Saber o valor do seu caso

Os valores desta página dependem de detalhes que só o seu trabalho tem. Descreva-o à Handyman Algarve, junte uma foto, e o orçamento volta com o número para esse trabalho, sem custo.

Grátis e sem compromisso.

Perguntas frequentes

Porque é que ninguém dá um preço por telefone?

Porque o sintoma que descreve, uma mancha no teto ou uma telha caída, não diz o que está por baixo. A mesma infiltração pode ser uma telha desalinhada, uma tela rasgada num remate ou um barrote apodrecido que já cedeu. Um valor dado antes de alguém subir ao telhado tem de proteger o pior cenário, e por isso é sempre alto, ou ignora-o, e nesse caso a fatura final não se parece com o orçamento.

Reparar telha a telha ou refazer a zona toda?

Depende do que estiver por baixo. Se o suporte está são e a telha partiu por pancada ou por vento, substituir peças é a reparação certa e a mais barata. Se a mesma zona já foi reparada duas vezes, se a telha está quebradiça de idade ou se o barrote está húmido ao toque, refazer a área inteira custa mais uma vez e menos ao fim de cinco anos, porque cada visita repetida traz outra vez andaime, deslocação e mão de obra.

O acesso muda mesmo o valor?

Muda, e é o fator mais subestimado. Um telhado de moradia térrea com pátio ao lado recebe uma escada e trabalha-se nele nessa manhã. Uma cobertura a três pisos, sobre uma rua estreita ou sobre uma piscina, obriga a andaime ou a plataforma, com montagem, aluguer por dias e por vezes ocupação de via pública pedida à câmara. Esse item pode ultrapassar o custo da reparação em si.

A limpeza do telhado deve ser feita ao mesmo tempo?

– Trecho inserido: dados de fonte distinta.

(* ===== verification/Uaccess.v ===== *)
(** * User memory (kernel/arch/amd64/mm/uaccess.c)

    The copies between the kernel and user memory, over the page tables of the
    current process: what is checked, what is then read or written, and when the
    access itself traps: the checks walk the tables in software, the access is
    the processor's.  It takes a general protection fault at an address from
    2^47 on, which is not canonical, and a page fault when it writes a page that
    some level of the tables does not let it write (CR0.WP is set). *)
From Stdlib Require Import ZArith Lia.
From stdpp Require Import base numbers list gmap.
From S2P Require Import Prelude Pmm Kmalloc Paging PagingProofs PagingTheorems PagingSpaces.

Definition vmm_is_user_addr (addr : Z) : bool := (0x1000 <=? addr) && (Z.land addr 0xFFFF000000000000 =? 0).

(** How a copy ends: done, refused with -1, or cut short by a trap in the kernel.
    The handler kills the process for a page fault inside a copy; nothing
    catches a general protection fault there. *)
Inductive trap := GP | PF.
Inductive copied (A : Type) := Copied (a : A) | Refused | Trapped (t : trap).
#[global] Arguments Copied {A} a.
#[global] Arguments Refused {A}.
#[global] Arguments Trapped {A} t.

Section uaccess.
Context {P : Type} `{PageAlloc P} (ram0 : Z -> Z).
(** The bytes of memory, by physical address. *)
Context (phys : Z -> Z).
Implicit Types (s : mmu P).

(** The byte at a user address. *)
Definition user_byte s (pgd a : Z) : Z := phys (arch_vmm_get_physical ram0 s pgd a).

(** What the processor does at an address below 2^48 that is mapped. *)
Definition canonical (a : Z) : bool := a <? 2 ^ 47.

Definition read_trap (a : Z) : option trap := if canonical a then None else Some GP.

(** Every level down to the page allows writing. *)
Definition hw_writable s (pgd a : Z) : bool :=
  let rw e := negb (Z.land e X86_PTE_RW =? 0) in
  let e4 := entry ram0 s pgd (PML4_INDEX a) in
  rw e4 &&
  let e3 := entry ram0 s (pte_addr e4) (PDPT_INDEX a) in
  rw e3 && (large e3 ||
    let e2 := entry ram0 s (pte_addr e3) (PD_INDEX a) in
    rw e2 && (large e2 || rw (entry ram0 s (pte_addr e2) (PT_INDEX a)))).

Definition write_trap s (pgd a : Z) : option trap :=
  if negb (canonical a) then Some GP else if hw_writable s pgd a then None else Some PF.

(** The first trap of the accesses to the bytes from [a] on, in order. *)
Definition first_trap (f : Z -> option trap) (a n : Z) : option trap := head (omap f (seqZ a n)).

(** The checks before a copy; [pgd] is the page table of the current process,
    if there is one. [n] is not 0. *)
Definition range_checked s (pgd : option Z) (addr n : Z) : bool :=
  negb (negb (vmm_is_user_addr addr) || negb (vmm_is_user_addr (u64 (addr + n - 1)))) &&
  match pgd with Some pgd => vmm_check_range ram0 s pgd addr n PTE_VALID =? 0 | None => false end.

(** The bytes read; -1 is [Refused]. *)
Definition arch_copy_from_user s (pgd : option Z) (src n : Z) : copied (list Z) :=
  if u64 (src + n) <? src then Refused
  else if n =? 0 then Copied []
  else if range_checked s pgd src n then
    match first_trap read_trap src n with
    | Some t => Trapped t
    | None => Copied ((fun i => user_byte s (default 0 pgd) (src + i)) <$> seqZ 0 n)
    end
  else Refused.

(** The bytes written, with their physical addresses.  What a copy that traps has
    written before is not in its result. *)
Definition arch_copy_to_user s (pgd : option Z) (dest : Z) (bytes : list Z) : copied (list (Z * Z)) :=
  let n := zlen bytes in
  if u64 (dest + n) <? dest then Refused
  else if n =? 0 then Copied []
  else if range_checked s pgd dest n then
    match first_trap (write_trap s (default 0 pgd)) dest n with
    | Some t => Trapped t
    | None => Copied (imap (fun i b => (arch_vmm_get_physical ram0 s (default 0 pgd) (dest + Z.of_nat i), b)) bytes)
    end
  else Refused.

(** The loop of the string copy from index [i] on, with [room] bytes left:
    the result, the length, and the bytes stored, the last of them the NUL if it
    was met. *)
Fixpoint copy_string_loop (room : nat) s (pgd src i : Z) : copied (Z * Z * list Z) :=
  match room with
  | O => Copied (0, i, [])
  | S room =>
    let a := u64 (src + i) in
    if ((i =? 0) || (Z.land a 0xFFF =? 0)) && negb (vmm_check_range ram0 s pgd a 1 PTE_VALID =? 0) then Copied (-1, i, [])
    else if negb (canonical a) then Trapped GP
    else
      let c := user_byte s pgd a in
      if c =? 0 then Copied (0, i, [0])
      else
        match copy_string_loop room s pgd src (i + 1) with
        | Copied (ret, len, l) => Copied (ret, len, c :: l)
        | other => other
        end
  end.

(** The result, the length, whether the source was longer, the bytes stored. *)
Definition arch_copy_string_from_user_n s (pgd : option Z) (src max_len : Z) : copied (Z * Z * bool * list Z) :=
  if negb (vmm_is_user_addr src) then Copied (-1, 0, false, [])
  else
    match pgd with
    | None => Copied (-1, 0, false, [])
    | Some pgd =>
      if max_len =? 0 then Copied (-1, 0, false, [])
      else
        match copy_string_loop (Z.to_nat (max_len - 1)) s pgd src 0 with
        | Copied (ret, len, l) => Copied (ret, len, (ret =? 0) && (len =? max_len - 1), l)
        | Refused => Refused
        | Trapped t => Trapped t
        end
    end.
End uaccess.

(** ** What the checks give *)

Lemma user_addr_spec a : is_u64 a -> vmm_is_user_addr a = true <-> 0x1000 <= a < 2 ^ 48.
Proof.
  unfold is_u64, vmm_is_user_addr; intros Ha; rewrite andb_true_iff, Z.leb_le, Z.eqb_eq.
  assert (E : Z.land a 0xFFFF000000000000 = a / 2 ^ 48 * 2 ^ 48).
  { change 0xFFFF000000000000 with (not64 (2 ^ 48 - 1)); apply align_down; [done | lia]. }
  rewrite E; pose proof (Z.div_mod a (2 ^ 48) ltac:(lia)); pose proof (Z.mod_pos_bound a (2 ^ 48) ltac:(lia)); split; intros [H1 H2]; split; lia.
Qed.

Section checks.
Context {P : Type} `{PageAllocOk P} `{!PageAllocDirect P} (ram0 phys : Z -> Z).
Implicit Types (s : mmu P).

(** A mapped page grants what the copies ask for: a leaf is always valid. *)
Lemma grants_valid s pgd a : page_grants PTE_VALID (translate ram0 s pgd a) = bool_decide (is_Some (translate ram0 s pgd a)).
Proof.
  destruct (translate ram0 s pgd a) as [[f fl] |] eqn:E; simpl; [| done].
  assert (Hv : Z.land fl PTE_VALID = PTE_VALID); [| rewrite Hv; done].
  revert E; unfold translate; generalize (indices a); intros js; revert pgd; induction js as [| i js IH]; intros t; [done |]; simpl.
  destruct (present (entry ram0 s t i)) eqn:Ep; [| done]; rewrite present_flags in Ep; cbn [negb].
  assert (Hb : Z.land (pte_flags (entry ram0 s t i)) 1 = 1).
  { unfold has, X86_PTE_P in Ep; apply negb_true_iff, Z.eqb_neq in Ep; change 1 with (Z.ones 1) in *; rewrite Z.land_ones in * by lia;
      pose proof (Z.mod_pos_bound (pte_flags (entry ram0 s t i)) (2 ^ 1) ltac:(lia)); change (2 ^ 1) with 2 in *; change (Z.ones 1) with 1; lia. }
  destruct js as [| j js]; [intros [= _ <-]; exact Hb |]; destruct (large (entry ram0 s t i)); [| apply IH].
  intros [= _ <-]; unfold PTE_VALID; by rewrite <- Z.land_assoc.
Qed.
End checks.

Section copies.
Context {P : Type} `{PageAllocOk P} `{!PageAllocDirect P} (ram0 phys : Z -> Z).
Implicit Types (s : mmu P).

Lemma indices_same a b : a / 4096 = b / 4096 -> indices a = indices b.
Proof. intros E; by rewrite <- (indices_down a), <- (indices_down b), E. Qed.

Lemma small_walk_same s pgd a b : indices a = indices b -> small_walk ram0 s pgd a = small_walk ram0 s pgd b.
Proof. unfold indices; intros [= E4 E3 E2 E1]; unfold small_walk; by rewrite E4, E3, E2. Qed.

(** Every page of a rounded range has a byte of the range. *)
Lemma page_byte a n w : 0 <= a -> 0 < n -> a + n + 0xFFF < 2 ^ 64 -> page_down a <= w < page_end a n ->
  exists b, a <= b < a + n /\ indices b = indices w.
Proof.
  intros Ha Hn Hb Hw; destruct (page_bounds a n Ha ltac:(lia) Hb) as (A1 & A2 & A3 & A4 & A5 & A6).
  pose proof (Z.div_mod w 4096 ltac:(lia)); pose proof (Z.mod_pos_bound w 4096 ltac:(lia)).
  pose proof (Z.div_mod (page_down a) 4096 ltac:(lia)); pose proof (Z.div_mod (page_end a n) 4096 ltac:(lia)).
  exists (Z.max a (w / 4096 * 4096)); split; [lia |]; apply indices_same; destruct (Z.max_spec a (w / 4096 * 4096)) as [[_ ->] | [? ->]].
  - by rewrite Z.div_mul.
  - symmetry; apply (Z.div_unique a 4096 (w / 4096) (a - w / 4096 * 4096)); lia.
Qed.

Lemma check_bytes s pgd T a n :
  tree ram0 s pgd T -> low_tables T -> 0 <= a -> 0 < n -> a + n + 0xFFF < 2 ^ 64 ->
  (forall b, a <= b < a + n -> small_walk ram0 s pgd b = true) ->
  vmm_check_range ram0 s pgd a n PTE_VALID = 0 <-> forall b, a <= b < a + n -> is_Some (translate ram0 s pgd b).
Proof.
  intros O L H1 H2 H3 S; rewrite (check_range_exact ram0 s pgd T a n PTE_VALID O L) by
    (first [done | lia | intros w Hw; destruct (page_byte a n w H1 H2 H3 Hw) as (b & Hb & E); rewrite <- (small_walk_same s pgd b w E); by apply S]).
  destruct (page_bounds a n H1 ltac:(lia) H3) as (A1 & A2 & A3 & A4 & A5 & A6).
  split; intros F b Hb.
  - specialize (F b ltac:(lia)); rewrite grants_valid in F; by apply bool_decide_eq_true in F.
  - destruct (page_byte a n b H1 H2 H3 Hb) as (c & Hc & E); rewrite grants_valid; apply bool_decide_eq_true.
    unfold translate; rewrite <- E; by apply F.
Qed.

(** What the checks accept: they end at 2^48, and walk whatever half of the tables
    an address indexes. *)
Definition accepted s (pgd a n : Z) : Prop :=
  0x1000 <= a /\ a + n <= 2 ^ 48 /\ forall b, a <= b < a + n -> is_Some (translate ram0 s pgd b).

Lemma range_checked_spec s pgd T a n :
  tree ram0 s pgd T -> low_tables T -> is_u64 a -> 0 < n -> a + n < 2 ^ 64 ->
  (forall b, a <= b < a + n -> small_walk ram0 s pgd b = true) ->
  range_checked ram0 s (Some pgd) a n = true <-> accepted s pgd a n.
Proof.
  intros O L Ha Hn Hb S; unfold is_u64 in Ha; unfold range_checked; rewrite u64_small by lia.
  rewrite andb_true_iff, negb_true_iff, orb_false_iff, !negb_false_iff, !user_addr_spec, Z.eqb_eq by (unfold is_u64; lia).
  unfold accepted; split.
  - intros [[U1 U2] C]; split; [lia |]; split; [lia |]; apply (check_bytes s pgd T a n O L); [lia | lia | lia | done | done].
  - intros (U1 & U2 & C); split; [lia |]; apply (check_bytes s pgd T a n O L); [lia | lia | lia | done | done].
Qed.

(** Reading traps exactly when a byte lies at 2^47 or above. *)
Lemma read_traps a n : 0 < n -> first_trap read_trap a n = if a + n <=? 2 ^ 47 then None else Some GP.
Proof.
  intros Hn; unfold first_trap; assert (G : forall l, head (omap read_trap l) = if forallb canonical l then None else Some GP).
  { induction l as [| x l IH]; [done |]; simpl; unfold read_trap at 1; destruct (canonical x); simpl; [exact IH | done]. }
  rewrite G; destruct (Z.leb_spec (a + n) (2 ^ 47)) as [Hle | Hgt].
  - assert (E : forallb canonical (seqZ a n) = true); [| by rewrite E].
    apply forallb_forall; intros x Hx%list_elem_of_In%elem_of_seqZ; apply Z.ltb_lt; lia.
  - assert (E : forallb canonical (seqZ a n) = false); [| by rewrite E].
    apply not_true_iff_false; intros E; rewrite forallb_forall in E; specialize (E (a + n - 1)).
    unfold canonical in E; rewrite Z.ltb_lt in E; assert (a + n - 1 < 2 ^ 47); [| lia]; apply E, list_elem_of_In, elem_of_seqZ; lia.
Qed.

(** C20: [arch_copy_from_user] over a tree of small pages ends in one of three
    ways.  It succeeds exactly if the range is empty, or lies in
    [[0x1000, 2^47)] and every byte of it is mapped; then the bytes are those at
    the translations of their addresses, in order.  It returns -1 exactly if
    the range wraps around, leaves [[0x1000, 2^48)], or has a byte that the walk
    finds unmapped.  Between the two it takes a general protection fault in the
    kernel: the checks accept addresses from 2^47 to 2^48, which are not
    canonical, when the kernel half of the tables maps what they index.  (A page
    need only be present: the user bit is not asked for.) *)
Theorem user_copy_checked s pgd T a n :
  tree ram0 s pgd T -> low_tables T -> is_u64 a -> is_u64 n ->
  (forall b, a <= b < a + n -> small_walk ram0 s pgd b = true) ->
  match arch_copy_from_user ram0 phys s (Some pgd) a n with
  | Copied l => n = 0 /\ l = [] /\ a + n < 2 ^ 64 \/ 0 < n /\ accepted s pgd a n /\ a + n <= 2 ^ 47 /\ zlen l = n /\
      forall i, 0 <= i < n -> exists frame fl, translate ram0 s pgd (a + i) = Some (frame, fl) /\ l !! Z.to_nat i = Some (phys (frame + (a + i) mod 4096))
  | Refused => 2 ^ 64 <= a + n \/ 0 < n /\ ~ accepted s pgd a n
  | Trapped t => t = GP /\ 0 < n /\ accepted s pgd a n /\ 2 ^ 47 < a + n
  end.
Proof.
  unfold is_u64; intros O L Ha Hn S; unfold arch_copy_from_user.
  destruct (Z_lt_le_dec (a + n) (2 ^ 64)) as [Hlt | Hge].
  2: { assert (E : u64 (a + n) = a + n - 2 ^ 64) by (unfold u64; symmetry; apply (Z.mod_unique _ _ 1); lia).
    rewrite E; destruct (Z.ltb_spec (a + n - 2 ^ 64) a); [by left | lia]. }
  rewrite u64_small by lia; destruct (Z.ltb_spec (a + n) a); [lia |]; destruct (Z.eqb_spec n 0); [by left |].
  pose proof (range_checked_spec s pgd T a n O L Ha ltac:(lia) Hlt S) as R; destruct (range_checked ram0 s (Some pgd) a n); simpl.
  2: { right; split; [lia |]; intros U; by apply R in U. }
  destruct R as [R _]; specialize (R eq_refl) as U; rewrite read_traps by lia; destruct (Z.leb_spec (a + n) (2 ^ 47)); [| split; [done |]; split; [lia | done]].
  right; split; [lia |]; split; [done |]; split; [done |]; split.
  { unfold zlen; rewrite length_fmap, length_seqZ; lia. }
  intros i Hi; destruct U as (_ & _ & U); destruct (U (a + i) ltac:(lia)) as [[frame fl] E]; exists frame, fl; split; [done |].
  rewrite list_lookup_fmap, lookup_seqZ_lt by lia; cbn [fmap option_fmap option_map].
  rewrite Z.add_0_l, Z2Nat.id by lia; unfold user_byte; change (default 0 (Some pgd)) with pgd; by rewrite (get_physical_ok ram0 s pgd T (a + i) O), E.
Qed.
End copies.

(** ** The checks at work *)

Definition low_bytes (a : Z) : Z := a mod 251.

Lemma user_copy_checked_witness :
  arch_copy_from_user zero_ram low_bytes mmu2 (Some root1) 0x400FFE 2 = Copied [low_bytes 0x200FFE; low_bytes 0x200FFF] /\
  ~ accepted zero_ram mmu2 root1 0x400FFE 3.
Proof.
  destruct mmu2_tree as [T O]; pose proof (pmm_low_tables _ _ _ _ O) as L.
  assert (S : forall b, 0x400FFE <= b < 0x400FFE + 3 -> small_walk zero_ram mmu2 root1 b = true).
  { intros b Hb; assert (b = 0x400FFE \/ b = 0x400FFF \/ b = 0x401000) as [-> | [-> | ->]] by lia; by vm_compute. }
  pose proof (user_copy_checked zero_ram low_bytes mmu2 root1 T 0x400FFE 3 O L ltac:(unfold is_u64; lia) ltac:(unfold is_u64; lia) S) as H.
  assert (E : arch_copy_from_user zero_ram low_bytes mmu2 (Some root1) 0x400FFE 3 = Refused) by (by vm_compute).
  rewrite E in H; split; [by vm_compute | destruct H as [H | [_ H]]; [lia | exact H]].
Defined.

(** The user test accepts addresses with bit 47 set, which no x86-64 program can
    use; the walk takes the kernel's half for them and finds it mapped; the
    access traps. *)
Example high_address_passes_user_test :
  vmm_is_user_addr 0x900000000000 = true /\ PML4_INDEX 0x900000000000 = PML4_INDEX 0xFFFF900000000000 /\
  range_checked zero_ram mmup (Some rootp) 0x900000000000 1 = true /\
  arch_copy_from_user zero_ram low_bytes mmup (Some rootp) 0x900000000000 1 = Trapped GP.
Proof. split_and!; by vm_compute. Qed.

(** The checks before a copy to user memory do not ask whether it may be written:
    a copy onto a read-only page of the process passes them and faults. *)
Example copy_to_read_only_page_faults :
  let m := fst (arch_vmm_map zero_ram mmu1 root1 0x400000 0x200000 PAGE_USER_RO) in
  range_checked zero_ram m (Some root1) 0x400000 1 = true /\ arch_copy_to_user zero_ram m (Some root1) 0x400000 [7] = Trapped PF /\
  arch_copy_to_user zero_ram mmu2 (Some root1) 0x400000 [7] = Copied [(0x200000, 7)].
Proof. split_and!; by vm_compute. Qed.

Normalmente compensa, porque o equipamento de acesso já está montado e é esse o item caro. Limpar musgo e algas, desobstruir caleiras e refazer argamassa de remates na mesma visita evita pagar duas vezes o mesmo andaime. O que não se deve fazer é lavar a cobertura a alta pressão sem saber o estado das telhas, porque a água entra por baixo e o problema muda de sítio em vez de desaparecer.